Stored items
++++++++++++++++++++

(** The lines added to [output] for the entry of rank [i]. *)
Definition render_entry (i : Z) (conv : Memory.ConversationEntry) : pystr :=
  str "[Recherche " ++ repr_int i ++ str "] - " ++
    isoformat (Memory.entry_timestamp conv) ++ [nl] ++
  str "Topic: " ++ slice_to 100 (Memory.entry_user conv) ++ [nl] ++
  (match Memory.entry_metadata conv with
   | [] => []
   | m => str "D" ++ [233%N] ++ str "tails: " ++ repr_metadata m ++ [nl]
   end) ++
  [nl].

(** The loop over [enumerate(history, 1)], from rank [i]. *)
Fixpoint render_entries (i : Z) (history : list Memory.ConversationEntry)
  : pystr :=
  match history with
  | [] => []
  | conv :: rest => render_entry i conv ++ render_entries (i + 1) rest
  end.

(** The listing of a non-empty [history]. *)
Definition render_history (history : list Memory.ConversationEntry)
  : pystr :=
  [128218%N] ++ str " Historique des " ++
    repr_int (Z.of_nat (length history)) ++
    str " derni" ++ [232%N] ++ str "res recherches:" ++ [nl; nl] ++
  render_entries 1 history.

(** [get_research_history] *)
Definition get_research_history (ms : IntegratedMemorySystem) (n_last : Z)
  : pystr :=
  let history :=
    last_n n_last (Memory.conversation_history (agent_memory ms)) in
  match history with
  | [] => no_history_message
  | _ => render_history history
  end.

Lemma last_n_zero {A} (l : list A) : last_n 0 l = l.
Proof. reflexivity. Qed.

Lemma render_entries_imap i history :
  render_entries i history
    = concat (imap (fun k conv => render_entry (i + Z.of_nat k) conv)
                history).
Proof.
  revert i. induction history as [|conv rest IH]; intros i; [reflexivity|].
  cbn [render_entries imap concat]. change (Z.of_nat 0) with 0.
  rewrite Z.add_0_r, IH. do 2 f_equal.
  apply imap_ext. intros k c _. simpl. f_equal. lia.
Qed.

(** C10.  With [n_last = 0] the slice [[-0:]] is the whole list: on a
    conversation log that is not empty, the tool returns the header with
    the number of entries of the log followed, for every entry of the log
    in order, by its rank, its timestamp, the first 100 characters of its
    user message and its details when it has some.  Every entry of the
    log is thus listed, and the result is not the message of an empty
    history. *)
Theorem history_n_last_zero ms :
  let log := Memory.conversation_history (agent_memory ms) in
  log <> [] ->
  get_research_history ms 0
    = [128218%N] ++ str " Historique des " ++
      repr_int (Z.of_nat (length log)) ++
      str " derni" ++ [232%N] ++ str "res recherches:" ++ [nl; nl] ++
      concat
        (imap (fun k conv =>
                 str "[Recherche " ++ repr_int (Z.of_nat k + 1) ++
                 str "] - " ++ isoformat (Memory.entry_timestamp conv) ++
                 [nl] ++
                 str "Topic: " ++ slice_to 100 (Memory.entry_user conv) ++
                 [nl] ++
                 (match Memory.entry_metadata conv with
                  | [] => []
                  | m =>
                      str "D" ++ [233%N] ++ str "tails: " ++
                      repr_metadata m ++ [nl]
                  end) ++
                 [nl])
           log) /\
  get_research_history ms 0 <> no_history_message /\
  (forall k conv,
     log !! k = Some conv ->
     contains
       (str "[Recherche " ++ repr_int (Z.of_nat k + 1) ++ str "] - " ++
        isoformat (Memory.entry_timestamp conv) ++ [nl] ++
        str "Topic: " ++ slice_to 100 (Memory.entry_user conv) ++ [nl])
       (get_research_history ms 0) = true).
Proof.
  intros log Hne.
  assert (Heq : get_research_history ms 0 = render_history log).
  { unfold get_research_history. fold log. rewrite last_n_zero.
    destruct log; [congruence | reflexivity]. }
  rewrite Heq. split; [|split].
  - unfold render_history. do 7 f_equal. rewrite render_entries_imap.
    f_equal. apply imap_ext. intros k conv _. simpl.
    unfold render_entry. now rewrite Z.add_comm.
  - discriminate.
  - intros k conv Hk. unfold render_history.
    rewrite render_entries_imap.
    rewrite <- (take_drop_middle log k conv Hk).
    rewrite imap_app, concat_app. cbn [imap concat].
    rewrite length_take_le by (apply lookup_lt_Some in Hk; lia).
    rewrite Nat.add_0_r, (Z.add_comm 1 (Z.of_nat k)).
    match goal with
    | |- contains ?pat _ = true => set (p := pat)
    end.
    assert (Hentry : exists tail,
              render_entry (Z.of_nat k + 1) conv = p ++ tail).
    { eexists. unfold render_entry. subst p.
      repeat rewrite <- app_assoc. reflexivity. }
    destruct Hentry as [tail ->].
    match goal with
    | |- contains p (?h1 ++ ?h2 ++ ?h3 ++ ?h4 ++ ?h5 ++ ?h6 ++ ?h7 ++ ?A
                       ++ (p ++ tail) ++ ?B) = true =>
        replace (h1 ++ h2 ++ h3 ++ h4 ++ h5 ++ h6 ++ h7 ++ A
                   ++ (p ++ tail) ++ B)
          with ((h1 ++ h2 ++ h3 ++ h4 ++ h5 ++ h6 ++ h7 ++ A)
                  ++ p ++ (tail ++ B))
          by (repeat rewrite <- app_assoc; reflexivity)
    end.
    apply contains_infix.
Qed.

++++++++++++++++++++

* [PROBLEM REQUIREMENTS] Restate word for word the lines running from the line that holds "render_entry. subst p." to the final line of the entries.

* [RESPONSE TO THIS TASK]
    { eexists. unfold render_entry. subst p.
      repeat rewrite <- app_assoc. reflexivity. }
    destruct Hentry as [tail ->].
    match goal with
    | |- contains p (?h1 ++ ?h2 ++ ?h3 ++ ?h4 ++ ?h5 ++ ?h6 ++ ?h7 ++ ?A
                       ++ (p ++ tail) ++ ?B) = true =>
        replace (h1 ++ h2 ++ h3 ++ h4 ++ h5 ++ h6 ++ h7 ++ A
                   ++ (p ++ tail) ++ B)
          with ((h1 ++ h2 ++ h3 ++ h4 ++ h5 ++ h6 ++ h7 ++ A)
                  ++ p ++ (tail ++ B))
          by (repeat rewrite <- app_assoc; reflexivity)
    end.
    apply contains_infix.
Qed.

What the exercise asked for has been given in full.